• **Your goal**
Among the lines below, copy exactly those from the one with "Lemma goes_expire st" through the one with "cbv beta. rewrite", counting both ends.

——

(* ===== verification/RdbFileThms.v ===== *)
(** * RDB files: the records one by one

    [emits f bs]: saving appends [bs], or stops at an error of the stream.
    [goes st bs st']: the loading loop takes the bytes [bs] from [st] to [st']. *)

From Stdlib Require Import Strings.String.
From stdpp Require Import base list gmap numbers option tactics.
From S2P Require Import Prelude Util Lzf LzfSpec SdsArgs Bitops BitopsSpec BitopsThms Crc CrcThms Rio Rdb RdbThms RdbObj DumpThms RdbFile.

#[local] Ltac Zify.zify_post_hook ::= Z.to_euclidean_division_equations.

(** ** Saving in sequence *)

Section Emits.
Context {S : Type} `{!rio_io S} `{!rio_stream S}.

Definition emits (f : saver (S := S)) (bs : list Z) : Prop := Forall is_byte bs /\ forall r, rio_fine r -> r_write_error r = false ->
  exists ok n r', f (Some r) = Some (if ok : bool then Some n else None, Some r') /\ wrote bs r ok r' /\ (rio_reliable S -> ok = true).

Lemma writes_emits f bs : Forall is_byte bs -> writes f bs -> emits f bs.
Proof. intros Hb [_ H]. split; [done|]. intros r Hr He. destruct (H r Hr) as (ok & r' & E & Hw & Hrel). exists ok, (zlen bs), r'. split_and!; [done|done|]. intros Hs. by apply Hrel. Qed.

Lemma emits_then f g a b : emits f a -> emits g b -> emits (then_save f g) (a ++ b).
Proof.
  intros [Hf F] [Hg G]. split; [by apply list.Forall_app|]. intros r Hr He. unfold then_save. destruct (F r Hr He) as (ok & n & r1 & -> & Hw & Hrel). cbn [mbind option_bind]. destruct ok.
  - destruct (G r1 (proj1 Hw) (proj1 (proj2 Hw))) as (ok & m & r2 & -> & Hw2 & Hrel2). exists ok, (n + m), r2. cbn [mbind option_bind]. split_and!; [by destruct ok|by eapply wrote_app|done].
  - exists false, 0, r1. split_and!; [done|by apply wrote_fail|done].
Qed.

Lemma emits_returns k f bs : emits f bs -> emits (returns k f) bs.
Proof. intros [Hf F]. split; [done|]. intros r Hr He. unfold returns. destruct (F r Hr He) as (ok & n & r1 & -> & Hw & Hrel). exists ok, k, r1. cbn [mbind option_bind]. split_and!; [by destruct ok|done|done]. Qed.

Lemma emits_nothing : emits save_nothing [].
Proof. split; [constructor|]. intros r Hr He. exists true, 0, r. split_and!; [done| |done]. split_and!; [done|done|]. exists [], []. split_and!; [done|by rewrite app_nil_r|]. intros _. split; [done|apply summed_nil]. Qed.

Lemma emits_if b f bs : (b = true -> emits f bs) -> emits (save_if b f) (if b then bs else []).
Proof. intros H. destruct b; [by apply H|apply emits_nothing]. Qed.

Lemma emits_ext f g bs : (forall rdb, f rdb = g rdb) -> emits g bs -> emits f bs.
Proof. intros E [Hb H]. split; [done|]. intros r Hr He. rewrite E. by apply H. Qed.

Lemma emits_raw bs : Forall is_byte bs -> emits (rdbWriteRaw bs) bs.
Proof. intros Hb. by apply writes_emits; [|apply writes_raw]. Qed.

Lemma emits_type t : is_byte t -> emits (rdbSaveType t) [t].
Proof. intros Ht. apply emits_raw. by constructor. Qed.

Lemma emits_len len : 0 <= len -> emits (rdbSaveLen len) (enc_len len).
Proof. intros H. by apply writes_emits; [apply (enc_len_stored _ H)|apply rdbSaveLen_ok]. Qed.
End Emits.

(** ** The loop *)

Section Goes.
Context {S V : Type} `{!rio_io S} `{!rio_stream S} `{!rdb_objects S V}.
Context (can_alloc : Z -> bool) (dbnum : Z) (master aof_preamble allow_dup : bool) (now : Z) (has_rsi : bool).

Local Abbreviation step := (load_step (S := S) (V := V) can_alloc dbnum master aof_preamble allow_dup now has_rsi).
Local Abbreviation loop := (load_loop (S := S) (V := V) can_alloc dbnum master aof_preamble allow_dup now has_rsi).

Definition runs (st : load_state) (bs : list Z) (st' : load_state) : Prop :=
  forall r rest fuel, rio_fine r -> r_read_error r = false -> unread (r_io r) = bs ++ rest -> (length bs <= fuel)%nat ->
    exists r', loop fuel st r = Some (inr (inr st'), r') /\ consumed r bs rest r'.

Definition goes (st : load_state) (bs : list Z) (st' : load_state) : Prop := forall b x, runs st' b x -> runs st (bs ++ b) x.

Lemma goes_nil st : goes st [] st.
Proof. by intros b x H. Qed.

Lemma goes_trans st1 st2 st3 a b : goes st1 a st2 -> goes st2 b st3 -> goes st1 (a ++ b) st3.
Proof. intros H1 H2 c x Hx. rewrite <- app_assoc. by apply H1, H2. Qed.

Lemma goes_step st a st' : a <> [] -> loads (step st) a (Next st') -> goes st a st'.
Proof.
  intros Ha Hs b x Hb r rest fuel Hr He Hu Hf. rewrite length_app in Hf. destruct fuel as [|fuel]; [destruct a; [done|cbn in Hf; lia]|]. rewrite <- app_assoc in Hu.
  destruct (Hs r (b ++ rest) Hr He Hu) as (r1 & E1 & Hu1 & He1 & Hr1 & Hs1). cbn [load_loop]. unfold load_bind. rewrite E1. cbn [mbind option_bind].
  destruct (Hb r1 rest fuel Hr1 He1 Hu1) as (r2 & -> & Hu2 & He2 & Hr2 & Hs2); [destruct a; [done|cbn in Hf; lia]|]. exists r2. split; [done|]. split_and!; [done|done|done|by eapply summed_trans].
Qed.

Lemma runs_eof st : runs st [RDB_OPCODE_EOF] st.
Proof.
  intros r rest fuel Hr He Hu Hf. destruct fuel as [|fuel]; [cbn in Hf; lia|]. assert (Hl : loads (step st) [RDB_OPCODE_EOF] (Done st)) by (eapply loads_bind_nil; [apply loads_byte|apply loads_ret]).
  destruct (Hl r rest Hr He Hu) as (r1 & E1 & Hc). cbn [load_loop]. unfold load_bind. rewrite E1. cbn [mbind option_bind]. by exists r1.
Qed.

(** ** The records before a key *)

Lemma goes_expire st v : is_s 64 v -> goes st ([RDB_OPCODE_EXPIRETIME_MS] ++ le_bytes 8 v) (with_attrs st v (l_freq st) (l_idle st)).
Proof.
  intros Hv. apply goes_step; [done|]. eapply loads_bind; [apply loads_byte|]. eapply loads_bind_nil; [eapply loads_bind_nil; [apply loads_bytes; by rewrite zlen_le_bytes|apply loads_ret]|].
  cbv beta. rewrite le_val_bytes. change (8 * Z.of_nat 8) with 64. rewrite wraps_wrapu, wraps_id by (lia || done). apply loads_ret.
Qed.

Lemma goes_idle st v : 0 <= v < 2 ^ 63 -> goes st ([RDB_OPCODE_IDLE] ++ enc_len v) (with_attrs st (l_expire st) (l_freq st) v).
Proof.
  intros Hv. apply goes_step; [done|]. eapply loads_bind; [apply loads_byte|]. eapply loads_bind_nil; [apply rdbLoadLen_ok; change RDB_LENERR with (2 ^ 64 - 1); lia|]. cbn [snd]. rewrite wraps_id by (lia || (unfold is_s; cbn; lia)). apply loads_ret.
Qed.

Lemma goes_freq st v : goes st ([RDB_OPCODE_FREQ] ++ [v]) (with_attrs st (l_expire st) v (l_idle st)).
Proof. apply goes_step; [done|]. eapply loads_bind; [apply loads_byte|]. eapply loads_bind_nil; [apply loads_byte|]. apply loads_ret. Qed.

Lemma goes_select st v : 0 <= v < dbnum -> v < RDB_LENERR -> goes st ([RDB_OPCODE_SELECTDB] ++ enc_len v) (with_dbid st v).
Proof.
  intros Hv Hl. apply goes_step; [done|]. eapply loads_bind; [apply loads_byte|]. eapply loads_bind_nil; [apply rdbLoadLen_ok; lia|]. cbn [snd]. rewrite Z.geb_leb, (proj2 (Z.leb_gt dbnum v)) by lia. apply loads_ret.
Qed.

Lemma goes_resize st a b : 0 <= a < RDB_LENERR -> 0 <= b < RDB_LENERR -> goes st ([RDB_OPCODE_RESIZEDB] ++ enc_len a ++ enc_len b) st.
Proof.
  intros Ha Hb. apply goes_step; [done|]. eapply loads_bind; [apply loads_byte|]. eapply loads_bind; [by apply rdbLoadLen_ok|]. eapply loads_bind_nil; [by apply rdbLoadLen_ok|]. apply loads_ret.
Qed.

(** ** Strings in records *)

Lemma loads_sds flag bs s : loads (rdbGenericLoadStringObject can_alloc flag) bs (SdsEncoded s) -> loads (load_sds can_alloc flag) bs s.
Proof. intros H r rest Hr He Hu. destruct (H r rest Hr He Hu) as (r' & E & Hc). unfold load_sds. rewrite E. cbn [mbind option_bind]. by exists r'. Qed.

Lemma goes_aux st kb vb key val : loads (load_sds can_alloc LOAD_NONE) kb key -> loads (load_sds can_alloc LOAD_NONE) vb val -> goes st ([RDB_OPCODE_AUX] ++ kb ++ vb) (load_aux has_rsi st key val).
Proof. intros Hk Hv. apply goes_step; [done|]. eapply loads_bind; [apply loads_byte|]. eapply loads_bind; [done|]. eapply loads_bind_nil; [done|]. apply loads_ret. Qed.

——

• **Task output**
Lemma goes_expire st v : is_s 64 v -> goes st ([RDB_OPCODE_EXPIRETIME_MS] ++ le_bytes 8 v) (with_attrs st v (l_freq st) (l_idle st)).
Proof.
  intros Hv. apply goes_step; [done|]. eapply loads_bind; [apply loads_byte|]. eapply loads_bind_nil; [eapply loads_bind_nil; [apply loads_bytes; by rewrite zlen_le_bytes|apply loads_ret]|].
  cbv beta. rewrite le_val_bytes. change (8 * Z.of_nat 8) with 64. rewrite wraps_wrapu, wraps_id by (lia || done). apply loads_ret.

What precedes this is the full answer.